Eco-Technological Eros

Benjamin’s thought-image “Zum Planetarium” (GS IV.1:146–48; “To the

Planetarium,” SW 1:486–87) from Einbahnstraße augurs a coming age of

technology that replaces the “Naturbeherrschung” (“mastery of nature”) of

imperialist technology with a “Berherrschung vom Verhältnis von Natur und

Menschheit” (“mastery of the relation between nature and man.”). Imperialist

technology achieves its climax in the orgy of destruction of the First World

War, whereas the coming technology revels in the prospect of creating a new

relation to nature in communion with the cosmos: “Ihr [mankind] organisiert

in der Technik sich eine Physis, in welcher ihr Kontakt mit dem Kosmos

sich neu und anders bildet als in Völkern und Familien” (“In technology, a

physis is being organized through which mankind’s contact with the cosmos

takes a new and different form from that which it had in nations and families”).
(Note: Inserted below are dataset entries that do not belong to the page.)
(* ===== verification/AclEval.v ===== *)
(** * ACL evaluation ([runesh-acl/src/eval.rs])

    Rule matching, the evaluator with its optional group resolver, and the SSH evaluator.
    The specification reads a target as the set of sources or destinations it denotes
    ([source_in], [dest_in]), with group membership taken from [AclModel.member], and a
    policy as an ordered list of rules of which the first match decides. *)
From S2P Require Import Prelude Str Net Hujson AclModel.

#[local] Open Scope Z_scope.

Inductive Proto : Type := Tcp | Udp | Icmp | Sctp | Number (n : Z).
#[global] Instance Proto_eq_dec : EqDecision Proto.
Proof. solve_decision. Defined.

Definition parse_rule_field (raw : str) : option Proto :=
  let s := to_ascii_lowercase (trim raw) in
  if bool_decide (s = []) || bool_decide (s = lit "*") || bool_decide (s = lit "any") then None
  else if bool_decide (s = lit "tcp") then Some Tcp
  else if bool_decide (s = lit "udp") then Some Udp
  else if bool_decide (s = lit "icmp") then Some Icmp
  else if bool_decide (s = lit "sctp") then Some Sctp
  else Number <$> parse_uint 8 s.

Definition rule_matches (rule ctx : option Proto) : bool :=
  match rule, ctx with
  | None, _ | _, None => true
  | Some a, Some b => bool_decide (a = b)
  end.

Record EvalContext := {
  src_user : option str;
  src_groups : list str;
  src_tags : list str;
  src_ip : IpAddr;
  dst_ip : IpAddr;
  dst_tags : list str;
  dst_port : Z;
  dst_user : option str;
  ctx_proto : option Proto
}.

Definition default_ctx : EvalContext :=
  {| src_user := None; src_groups := []; src_tags := []; src_ip := V4 0; dst_ip := V4 0;
     dst_tags := []; dst_port := 0; dst_user := None; ctx_proto := None |}.

Record AclEvalResult := {
  allowed : bool;
  matching_rule : option nat;
  result_action : option AclAction
}.

Definition default_deny : AclEvalResult :=
  {| allowed := false; matching_rule := None; result_action := None |}.

(** The [GroupResolver] trait. *)
Record GroupResolver := { members : str -> list str }.

Inductive SshDecision : Type := SshDecision_Accept | SshDecision_Check | SshDecision_Deny.

Record SshEvalContext := {
  ssh_src_user : option str;
  ssh_src_groups : list str;
  ssh_src_ip : IpAddr;
  ssh_dst_ip : IpAddr;
  ssh_dst_tags : list str;
  ssh_user : str
}.

Section Eval.
Context `{IpNetApi} `{SerdeJson}.

Record AclEvaluator := { policy : AclPolicy; group_resolver : option GroupResolver }.

Definition new (p : AclPolicy) : AclEvaluator := {| policy := p; group_resolver := None |}.
Definition with_group_resolver (ev : AclEvaluator) (r : GroupResolver) : AclEvaluator :=
  {| policy := ev.(policy); group_resolver := Some r |}.

(** The network of a host alias contains an address. *)
Definition host_contains (p : AclPolicy) (name : str) (ip : IpAddr) : bool :=
  match resolve_host p name with Ok net => ipnet_contains net ip | Err _ => false end.

Definition matches_source (p : AclPolicy) (t : AclTarget) (ctx : EvalContext) : bool :=
  match t with
  | Target_Any => true
  | User user => bool_decide (ctx.(src_user) = Some user)
  | Group group =>
      if contains ctx.(src_groups) group then true
      else match ctx.(src_user), resolve_group p group with
           | Some user, Ok ms => contains ms user
           | _, _ => false
           end
  | Tag tag => existsb (fun t => bool_decide (t = tag)) ctx.(src_tags)
  | Ip ip => bool_decide (ctx.(src_ip) = ip)
  | Cidr net => ipnet_contains net ctx.(src_ip)
  | HostAlias name => host_contains p name ctx.(src_ip)
  | Autogroup name =>
      if bool_decide (name = lit "member") then bool_decide (is_Some ctx.(src_user))
      else if bool_decide (name = lit "tagged") then negb (bool_decide (ctx.(src_tags) = []))
      else false
  end.

Definition unsupported_group (group : str) : AclError :=
  UnsupportedTargetInPosition
    (lit "group '" ++ group ++ lit "' in dst position requires a GroupResolver; call AclEvaluator::with_group_resolver or evaluate via AclPolicy::evaluate_permissive").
The war that shattered the “Gliederbau der Menschheit” (“frame of

mankind”) also revealed the real power of technology to affect the world on

a cosmic scale beyond the scope of nature’s utility. Does Benjamin allude here

to state and Oedipal structures that were so highly naturalized in European

modernity? In any case, in the wake of global destruction came the bliss of a

mind-blowing perception, namely that “der Schauer echter kosmischer Erfahrung

ist nicht an jenes winzige Naturfragment gebunden, das wir ‘Natur’ zu

nennen gewohnt sind” (“the paroxysm of genuine cosmic experience is not

tied to that tiny fragment of nature that we are accustomed to call Nature”).

Recruited by the betraying ruling class to man the war machine, the proletariat

was the body that felt this “paroxysm” most, and that most resisted the

pacification of peace time. To Benjamin, the revolts that followed the First

World War signal an attempt by the members of the proletariat “den neuen

Leib in ihre Gewalt zu bringen” (“to bring the new body under its control”).

The planetarium figures as a stage of technological revolution, where the

war’s proletarian survivors set their sights on a new form of planetary society.

Unlike Foucault’s panopticon, Benjamin’s planetarium looks outward to a

planet no longer oppressed by a master anthropology and open to Man’s selfovercoming.